Schistosomiasis, Bilharziose
Bildquelle: BNI/BW
Diagnostik:
Wichtige Hinweise ergeben sich aus der Anamnese des Patienten in Bezug auf Reisen in verdächtige Regionen, den dortigen Kontakt mit Binnengewässern sowie das Auftreten von Hauterscheinungen.
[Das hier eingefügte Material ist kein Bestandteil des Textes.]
(* ===== verification/Flash.v ===== *)
(** * Serial flash of the hardware layer (cores/k210/k210-hal/k210-hal-flash.c)

    The NOR flash driver over a W25Qxx chip: status polling, page program,
    sector and block erase, reads, the read-erase-program loop of
    [hal_flash_write_data] and the unit choice of [hal_flash_erase].  The chip is
    reached through SPI transfers only; what its data sheet says of them is the
    interface [FlashChip]. *)

From S2P Require Import Prelude.

Definition WRITE_ENABLE : Z := 0x06.
Definition READ_REG1 : Z := 0x05.
Definition READ_REG3 : Z := 0x15.
Definition WRITE_REG3 : Z := 0x11.
Definition READ_REG2 : Z := 0x35.
Definition WRITE_REG1 : Z := 0x01.
Definition WRITE_REG2 : Z := 0x31.
Definition FAST_READ : Z := 0x0B.
Definition FAST_READ_QUAL_IO : Z := 0xEB.
Definition PAGE_PROGRAM : Z := 0x02.
Definition QUAD_PAGE_PROGRAM : Z := 0x32.
Definition SECTOR_ERASE : Z := 0x20.
Definition BLOCK_32K_ERASE : Z := 0x52.
Definition BLOCK_64K_ERASE : Z := 0xD8.
Definition CHIP_ERASE : Z := 0x60.
Definition READ_ID : Z := 0x90.
Definition REG1_BUSY_MASK : Z := 0x01.
Definition REG2_QUAL_MASK : Z := 0x02.
Definition w25qxx_FLASH_PAGE_SIZE : Z := 256.
Definition w25qxx_FLASH_SECTOR_SIZE : Z := 4096.
Definition w25qxx_FLASH_PAGE_NUM_PER_SECTOR : Z := 16.

Inductive flash_status_t : Set := W25QXX_ERROR | W25QXX_BUSY | W25QXX_OK.

(** An SPI command: bytes in standard frames, or an instruction and an address
    (with its length in bits and the wait cycles) in quad frames. *)
Inductive spi_cmd :=
| SpiStd (cmd : list Z)
| SpiQuad (instr addr addr_bits wait_cycles : Z).

(** [cmd[1..3]] *)
Definition addr24 (addr : Z) : list Z :=
  [u8 (Z.shiftr addr 16); u8 (Z.shiftr addr 8); u8 addr].

(** ** Interface: the chip

    Programming can only clear bits; erasing sets them. *)
Definition programmed (m : Z → Z) (addr : Z) (bs : list Z) : Z → Z := λ q,
  match bs !! Z.to_nat (q - addr) with
  | Some b => if addr <=? q then Z.land (m q) b else m q
  | None => m q
  end.
Definition erased (m : Z → Z) (lo n : Z) : Z → Z := λ q,
  if (lo <=? q) && (q <? lo + n) then 0xFF else m q.
(** A page program stays within a page. *)
Definition page_fits (addr : Z) (bs : list Z) : Prop :=
  0 ≤ addr < 2 ^ 24 ∧ addr mod 256 + Z.of_nat (length bs) ≤ 256 ∧ addr + Z.of_nat (length bs) ≤ 2 ^ 24.

Class FlashOps (D : Type) := {
  fc_tx : spi_cmd → list Z → D → D;
  fc_rx : spi_cmd → Z → D → list Z * D;
  (** contents; status polls until the running operation is over; write
      enable latch; status register 2 *)
  fc_mem : D → Z → Z;
  fc_polls : D → nat;
  fc_wel : D → bool;
  fc_reg2 : D → Z
}.
Definition fc_same {D} `{FlashOps D} (d d' : D) : Prop :=
  fc_mem d' = fc_mem d ∧ fc_polls d' = fc_polls d ∧ fc_wel d' = fc_wel d ∧ fc_reg2 d' = fc_reg2 d.
Class FlashChip (D : Type) `{FlashOps D} := {
  fc_status d : ∃ s d', fc_rx (SpiStd [READ_REG1]) 1 d = ([s], d') ∧
    Z.testbit s 0 = negb (fc_polls d =? 0)%nat ∧ fc_polls d' = Nat.pred (fc_polls d) ∧
    fc_mem d' = fc_mem d ∧ fc_wel d' = fc_wel d ∧ fc_reg2 d' = fc_reg2 d;
  (** a busy chip ignores commands *)
  fc_busy c x d : fc_polls d ≠ 0%nat → fc_same d (fc_tx c x d);
  fc_write_enable d : fc_polls d = 0%nat →
    let d' := fc_tx (SpiStd [WRITE_ENABLE]) [] d in
    fc_mem d' = fc_mem d ∧ fc_polls d' = 0%nat ∧ fc_wel d' = true ∧ fc_reg2 d' = fc_reg2 d;
  fc_page_program addr x d : fc_polls d = 0%nat → fc_wel d = true → page_fits addr x →
    let d' := fc_tx (SpiStd (PAGE_PROGRAM :: addr24 addr)) x d in
    fc_mem d' = programmed (fc_mem d) addr x ∧ fc_reg2 d' = fc_reg2 d;
  fc_quad_program addr x d : fc_polls d = 0%nat → fc_wel d = true → Z.testbit (fc_reg2 d) 1 = true →
    page_fits addr x →
    let d' := fc_tx (SpiQuad QUAD_PAGE_PROGRAM addr 24 0) x d in
    fc_mem d' = programmed (fc_mem d) addr x ∧ fc_reg2 d' = fc_reg2 d;
  fc_erase op n addr d : (op, n) ∈ [(SECTOR_ERASE, 4096); (BLOCK_32K_ERASE, 32768); (BLOCK_64K_ERASE, 65536)] →
    fc_polls d = 0%nat → fc_wel d = true → 0 ≤ addr < 2 ^ 24 →
    let d' := fc_tx (SpiStd (op :: addr24 addr)) [] d in
    fc_mem d' = erased (fc_mem d) (addr - addr mod n) n ∧ fc_polls d' ≠ 0%nat ∧ fc_reg2 d' = fc_reg2 d;
  fc_read addr n d : fc_polls d = 0%nat → 0 ≤ addr → 0 ≤ n → addr + n ≤ 2 ^ 24 →
    ∃ d', fc_rx (SpiStd (FAST_READ :: addr24 addr ++ [0xFF])) n d = (mem_read (fc_mem d) addr n, d') ∧
    fc_same d d';
  fc_quad_read addr n d : fc_polls d = 0%nat → Z.testbit (fc_reg2 d) 1 = true → 0 ≤ addr → 0 ≤ n →
    addr + n ≤ 2 ^ 24 →
    ∃ d', fc_rx (SpiQuad FAST_READ_QUAL_IO (u32 (Z.shiftl addr 8)) 32 4) n d =
          (mem_read (fc_mem d) addr n, d') ∧ fc_same d d';
  fc_read_reg2 d : fc_polls d = 0%nat →
    ∃ d', fc_rx (SpiStd [READ_REG2]) 1 d = ([fc_reg2 d], d') ∧ fc_same d d';
  fc_write_reg2 v d : fc_polls d = 0%nat → fc_wel d = true →
    let d' := fc_tx (SpiStd [WRITE_REG2; v]) [] d in fc_mem d' = fc_mem d ∧ fc_reg2 d' = v;
  fc_write_reg v1 v2 d : fc_polls d = 0%nat → fc_wel d = true →
    let d' := fc_tx (SpiStd [WRITE_REG1; v1; v2]) [] d in fc_mem d' = fc_mem d ∧ fc_reg2 d' = v2
}.

Section driver.
Context {D : Type} `{FlashOps D}.

(** ** Chip commands *)
Definition w25qxx_receive_data_dma (cmd : list Z) (n : Z) (d : D) : list Z * D := fc_rx (SpiStd cmd) n d.
Definition w25qxx_send_data_dma (cmd data : list Z) (d : D) : D := fc_tx (SpiStd cmd) data d.
Definition byte_of (r : list Z * D) : Z * D := (default 0 (head (fst r)), snd r).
Entscheidend ist der Nachweis der typischen Eier in Urin oder Stuhl (weiterhin Goldstandard der Diagnostik) oder in Schleimhautbiopsaten aus Blase oder Darm, der Einachweis gelingt frühestens nach 4-10 Wochen. Im Allgemeinen sollte die Diagnostik frühestens 8 Wochen seit dem letzten Süßwasserkontakt durchgeführt werden. Immunologische Methoden sind bei untypischen Lokalisationen einer Bilharziose von Vorteil (Nachweis spezifischer Antikörper mit ELISA). Insgesamt ist eine Schistosomen-Serologie jedoch nur begrenzt aussagekräftig, u.a. aufgrund möglicher Kreuzreaktionen. Inzwischen existieren spezifische und hochsensitive PCR-Assays, die einen Erregernachweis praktisch in jedem Stadium der Erkrankung erlauben, sich in der Routinediagnostik gegenüber dem direkten Ei-Nachweis bislang jedoch noch nicht durchsetzen konnten.
Differentialdiagnose:
Zerkariendermatitis. Allergien, Akute Schistosomiasis. Typhus abdominalis, Malaria, Brucellosen, Lymphome, Chronische Schistosomiasis: je nach Lokalisation Blasen-, Darm- und Lebererkrankungen anderer Genese
Therapie:
Praziquantel als Mittel der ersten Wahl, alternativ bei S.haematobium Metrifonat, bei S. mansoni Oxamniquin
Prophylaxe, Immunität:
In Endemiegebieten Kontakt mit kontaminiertem Süßwasser vermeiden, Behandlung infizierter Personen, Bekämpfung der Schnecken.